# Bildkomprimierung



## Eva (4. Dezember 2003)

Hallo Leute, 

wir müssen aufgrund unseres Studienprojektes ein Farbbild (eines Gesichtes) auf 150 Byte komprimieren, dass verdammt wenig ist. 
Wir haben es bereits mit JPG2000 probiert, aber unter 1KB kommen wir nicht. 
Deshalb möchte ich gerne wissen, ob es andere Möglichkeiten, Tools gibt, um das utopische Ziel zu erreichen. 

Danke, Eva


----------



## nightdancer (27. Januar 2004)

Also wenn du das Bild hier noch mal schnell hinzugegeben hättest... 

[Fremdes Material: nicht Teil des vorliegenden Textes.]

Lemma keeps_organize_entry_copy_or_dry
    (dest : path) (copy_mode dry_run use_date skip_duplicates : bool)
    (categories : gmap string string) (p : path) (acc : run_counts * gset string) :
  copy_mode = true ∨ dry_run = true →
  keeps_entries (organize_entry str_lower str_upper sha1_hex today dest copy_mode dry_run
      use_date
                   skip_duplicates categories p acc).
Proof.
  intros Hmode st st' r H. unfold organize_entry in H.
  apply bind_inv in H as [(st1 & pl & Hplan & H)|(e & Hplan & _)];
    [|by eapply keeps_plan_entry].
  etrans; [by eapply keeps_plan_entry|].
  destruct pl as [c1 s1|final c1 s1]; [ret_inv H; by simplify_eq|].
  apply plan_entry_Place_free in Hplan as [Hfree _].
  assert (Hmove : ∀ st2 r2, move_or_copy p final copy_mode dry_run st1 = (st2, r2) →
                            files st1 ⊆ files st2).
  { intros st2 r2 Hm. unfold move_or_copy in Hm.
    destruct dry_run; [by eapply keeps_print|].
    destruct Hmode as [->|?]; [|done].
    apply bind_inv in Hm as [(st3 & [] & Hcopy & Hm)|(e & Hcopy & _)];
      [|by eapply keeps_copy2_free].
    etrans; [by eapply keeps_copy2_free|].
    revert Hm. apply keeps_bind; [apply keeps_shown_destination|].
    intros. apply keeps_print. }
  apply bind_inv in H as [(st2 & c2 & Hplace & H)|(e & Hplace & _)].
  - ret_inv H. simplify_eq. unfold place in Hplace.
    apply bind_inv in Hplace as [(st3 & [] & Hm & Hret)|(e & Hm & _)];
      [ret_inv Hret; simplify_eq|]; by eapply Hmove.
  - unfold place in Hplace.
    apply bind_inv in Hplace as [(st3 & [] & Hm & Hret)|(e' & Hm & _)];
      [ret_inv Hret; simplify_eq|]; by eapply Hmove.
Qed.

Lemma keeps_organize_loop_copy_or_dry
    (dest : path) (copy_mode dry_run use_date skip_duplicates : bool)
    (categories : gmap string string) (walk : list path)
    (acc : run_counts * gset string) :
  copy_mode = true ∨ dry_run = true →
  keeps_entries (organize_loop str_lower str_upper sha1_hex today dest copy_mode dry_run
      use_date
                   skip_duplicates categories walk acc).
Proof.
  intros Hmode. revert acc. induction walk as [|p walk IH]; intros acc; simpl.
  - apply keeps_ret.
  - apply keeps_bind; [by apply keeps_organize_entry_copy_or_dry | done].
Qed.

(** X5: in copy mode and in a dry run, [organize] never removes,
    replaces or alters an entry of the file system: every path that held
    a file or a directory before the run holds the same one after it,
    whether the run returns its counters or stops on an error. *)
Theorem copy_and_dry_run_keep_every_entry
    (source dest : path) (copy_mode dry_run use_date skip_duplicates : bool)
    (categories : gmap string string) (st st' : state) (r : result run_counts) :
  copy_mode = true ∨ dry_run = true →
  organize str_lower str_upper sha1_hex today rglob source dest copy_mode dry_run use_date
    skip_duplicates categories st = (st', r) →
  ∀ q n, files st !! q = Some n → files st' !! q = Some n.
Proof.
  intros Hmode H q n Hq. eapply lookup_weaken; [exact Hq|].
  revert H. apply keeps_bind; [apply keeps_exists|]. intros e.
  apply keeps_bind; [apply keeps_is_dir|]. intros d.
  destruct (negb e || negb d); [apply keeps_raise|].
  apply keeps_bind. { intros s s' r' H. by simplify_eq. }
  intros walk. apply keeps_bind; [by apply keeps_organize_loop_copy_or_dry|].
  intros. apply keeps_ret.
Qed.


(** *** The errors a run can end with *)

(** X6: outside a dry run, once the copy or the move itself has
    succeeded, [move_or_copy] prints the [OK] line, unless the destination
    has exactly two components: then [dst.parents[2]] does not exist and
    the call raises [IndexError], with the file already copied or moved
    and no line printed. *)
Theorem move_or_copy_after_placing
    (src dst : path) (copy_mode : bool) (st st1 : state) :
  (if copy_mode then shutil_copy2 src dst else shutil_move src dst) st = (st1, Ok tt) →
  move_or_copy src dst copy_mode false st
  = if decide (length dst = 2) then (st1, Raise IndexError)
    else (State (files st1) (out st1 ++ [OkLine copy_mode src dst]), Ok tt).
Proof.
  intros H. unfold move_or_copy. rewrite (bind_Ok _ _ _ _ _ H).
  unfold shown_destination, bind, print, ret, raise.
  destruct (decide (length dst = 2)) as [Heq|Hne].
  - rewrite Heq. reflexivity.
  - destruct (2 <=? length dst) eqn:H2; [|done].
    destruct (3 <=? length dst) eqn:H3; [done|].
    apply Nat.leb_le in H2. apply Nat.leb_gt in H3. lia.
Qed.

Lemma try_file_sha1_Ok (p : path) (st : state) :
  ∃ d, try_except (file_sha1 sha1_hex p) (λ _, ret "") st = (st, Ok d).
Proof.
  unfold try_except. destruct (file_sha1 sha1_hex p st) as [st1 [d|e]] eqn:Hsha.
  - exists d. unfold file_sha1, bind, read_bytes, ret in Hsha.
    destruct (node_at (files st) p) as [[c []|]|]; by simplify_eq.
  - apply file_sha1_raises_Exception in Hsha as [-> ->]. by exists "".
Qed.

Lemma plan_entry_raises
    (dest : path) (use_date skip_duplicates : bool) (categories : gmap string string)
    (p : path) (c : run_counts) (seen : gset string) (st st' : state) (e : exn) :
  plan_entry str_lower str_upper sha1_hex today dest use_date skip_duplicates categories p
      c seen st
    = (st', Raise e) →
  is_os_error e = true.
Proof.
  unfold plan_entry. intros H.
  apply bind_inv in H as [(st0 & d & Hd & H)|(e0 & Hd & _)];
    [|rewrite is_dir_eq in Hd; done].
  destruct d; [ret_inv H; done|].
  destruct (PurePath.relative_to p dest); [ret_inv H; done|].
  apply bind_inv in H as [(st1 & final & Hsafe & H)|(e0 & Hsafe & ?)].
  - destruct skip_duplicates; [|ret_inv H; done].
    destruct (try_file_sha1_Ok p st1) as [dg Hdg].
    rewrite (bind_Ok _ _ _ _ _ Hdg) in H.
    destruct (PyStr.truthy dg && bool_decide (dg ∈ seen)).
    + unfold bind, print, ret in H. done.
    + ret_inv H. done.
  - apply safe_destination_inv in Hsafe as (mk & Hmk & _ & Hres).
    destruct mk as [[]|e']; [by destruct Hres as (? & ? & _)|]. simplify_eq.
    by apply mkdir_from_raise in Hmk as (q & [->| ->]).
Qed.

Lemma category_for_nonempty (p : path) (categories : gmap string string) :
  (∀ k v, categories !! k = Some v → v ≠ "") → category_for str_lower p categories ≠ "".
Proof.
  intros Hne. unfold category_for.
  destruct (categories !! _) as [v|] eqn:Hv; simpl; [by eapply Hne | done].
Qed.

(** With no empty category in the table, the destination planned for a
    file with an ASCII extension has the destination root, at least two
    folders and the file name. *)
Lemma plan_entry_Place_length
    (dest : path) (use_date skip_duplicates : bool) (categories : gmap string string)
    (p : path) (c c' : run_counts) (seen seen' : gset string) (st st' : state)
    (final : path) :
  PyStr.agrees_on_ascii str_lower PyStr.lower →
  PyStr.agrees_on_ascii str_upper PyStr.upper →
  PyStr.is_ascii (PurePath.suffix p) = true →
  (∀ k v, categories !! k = Some v → v ≠ "") →
  plan_entry str_lower str_upper sha1_hex today dest use_date skip_duplicates categories p
      c seen st
    = (st', Ok (Place final c' seen')) →
  length dest + 3 ≤ length final.
Proof.
  intros Hl Hu Hascii Hne H. unfold plan_entry in H.
  apply bind_inv_Ok in H as (st0 & d & Hd & H).
  destruct d; [ret_inv H; by simplify_eq|].
  destruct (PurePath.relative_to p dest); [ret_inv H; by simplify_eq|].
  apply bind_inv_Ok in H as (st1 & final1 & Hsafe & H).
  assert (final1 = final) as ->.
  { destruct skip_duplicates; [|ret_inv H; by simplify_eq].
    apply bind_inv_Ok in H as (st2 & digest & Hdg & H).
    destruct (PyStr.truthy digest && bool_decide (digest ∈ seen)).
    - unfold bind, print, ret in H. by simplify_eq.
    - ret_inv H. by simplify_eq. }
  apply safe_destination_inv in Hsafe as (mk & _ & _ & Hres).
  destruct mk as [[]|]; [|done]. destruct Hres as (k & Hk & _). simplify_eq.
  destruct (extension_folder (PurePath.name p) Hl Hu Hascii) as (folder & Hf & Hfne & _).
  rewrite (plan_rel_dir_snoc _ _ _ folder Hf Hfne).
  pose proof (category_for_nonempty p categories Hne) as Hcat.
  rewrite !length_app. simpl.
  destruct (category_for str_lower p categories); [done|]. simpl. lia.
Qed.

aber ega... ich versuchs mal mit einem Foto von an Freund von mir..

JPEG, 1600x1200 pxl, jetzt 444 kB

verkleinern auf 25%, und Kompressionsfaktor 75 (bei JPEG) , jetzt 61kB

auf 16 Farben ändern, Größe weiter zurück (200x150), als gif speichern, noch immer fast 8kB, aber noch sehr gut zu erkennen.

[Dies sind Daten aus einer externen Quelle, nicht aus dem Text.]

(** * NILM event detector: a shallow embedding of the signal pipeline

    Sources embedded here:
    - [dsp_esp32/nilm_filters.h], [dsp_esp32/nilm_filters.c]: the biquad
      library (Direct Form II Transposed) and the device classifier;
    - [dsp_esp32/main_NILM_Event_Detector.c]: the decimator ([cbTask]),
      the inline biquad cascade ([apply_biquad], [apply_highpass_filter]),
      the ring buffer and baseline of [nilmTask], and [detect_events];
    - [dsp_esp32/signal_analyzer.c]: the acquisition loop of its [cbTask].

    Numbers.  The C code computes in [float].  Where the code only
    compares, negates or takes absolute values (classifier, detector) the
    model is [cfloat]: a rational, an infinity or NaN, with the IEEE
    comparison rules.  Where the code adds, multiplies and divides
    (decimator, filters, baseline) the model is exact arithmetic over [Q]:
    rounding is left out, and every equation on such values is [Qeq].
    Where a bound depends on the rounding (the range of the decimated
    voltages and of the power) the decimator and the power estimate are
    modelled a second time, in module [Rounded], with every [float]
    operation rounded; [Binary32.round_binary32] is the rounding to the
    nearest binary32 value. *)

From Stdlib Require Import ZArith QArith Qabs Lia Lqa Bool List String.
From stdpp Require Import base list.
From Stdlib Require Import ZifyNat Qround Qpower.
Import ListNotations.

Local Open Scope Q_scope.

(** ** C [float] values under comparison *)

Inductive cfloat : Type :=
| FFin (q : Q)
| FInf (negative : bool)
| FNaN.

(** An integer literal such as [100.0f]. *)
Definition f32 (z : Z) : cfloat := FFin (inject_Z z).

(** [a <= b] on floats: false as soon as one side is NaN. *)
Definition fle (a b : cfloat) : bool :=
  match a, b with
  | FNaN, _ | _, FNaN => false
  | FFin p, FFin q => Qle_bool p q
  | FInf true, _ => true
  | _, FInf false => true
  | FInf false, FFin _ => false
  | FFin _, FInf true => false
  | FInf false, FInf true => false
  end.

(** [a < b] on floats. *)
Definition flt (a b : cfloat) : bool :=
  match a, b with
  | FNaN, _ | _, FNaN => false
  | FFin p, FFin q => negb (Qle_bool q p)
  | FInf true, FInf true => false
  | FInf true, _ => true
  | FInf false, _ => false
  | FFin _, FInf neg => negb neg
  end.

Definition fge (a b : cfloat) : bool := fle b a.
Definition fgt (a b : cfloat) : bool := flt b a.

Definition fabsf (a : cfloat) : cfloat :=
  match a with
  | FFin q => FFin (Qabs q)
  | FInf _ => FInf false
  | FNaN => FNaN
  end.

(** Unary minus. *)
Definition fneg (a : cfloat) : cfloat :=
  match a with
  | FFin q => FFin (- q)
  | FInf neg => FInf (negb neg)
  | FNaN => FNaN
  end.

(** ** The filter library ([nilm_filters.h], [nilm_filters.c]) *)

Module NilmFilters.

Definition HP_FILTER_SECTIONS : nat := 3.

(** [biquad_section_t]: five coefficients ([a0 = 1] implicit) and the two
    delay-line values [w1], [w2]. *)
Record biquad_section_t : Type := {
  b0 : Q; b1 : Q; b2 : Q;
  a1 : Q; a2 : Q;
  w1 : Q; w2 : Q
}.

mal rechnen: 150B = 15 x 10 pxl bei 1B/pxl.
wir sind aber bei 4b/pxl. also müssen wir auf  30x20 pxl herunter...
Das sieht jetzt nichtmehr so gut aus...

Und wir haben noch das Problem, dass wir einen Image-Header haben..

Eine andere Möglichkeit: wir gehen auf 1bit/pxl. Dann bekommen wir 1200 pxl (ohne Header)
--> 40x30
Das ganze hab ich dann als "Portable Bitmap" (pbm) mit binary-compression abgespeichert. Hat jetzt noch 159B.


----------



## nightdancer (27. Januar 2004)

eine verkleinerte Version vom Orginal (die Stufe mit 16 Farben und 300x200 pxl)


----------



## nightdancer (27. Januar 2004)

...und das (etwas dürftige) Ergebnis:


----------



## Eva (27. Januar 2004)

hallo, 
danke für dein Ausprobieren an einem Bild, aber wir haben es selber ziemlich oft versucht, auf weniger als 1KB zu kommen -> geht nicht, da die Person nicht mehr zu erkennen ist. 

Du hast da etwas von Image - Header geschrieben? was meinst du damit genau 

eva


----------



## nightdancer (27. Januar 2004)

Hi Eva!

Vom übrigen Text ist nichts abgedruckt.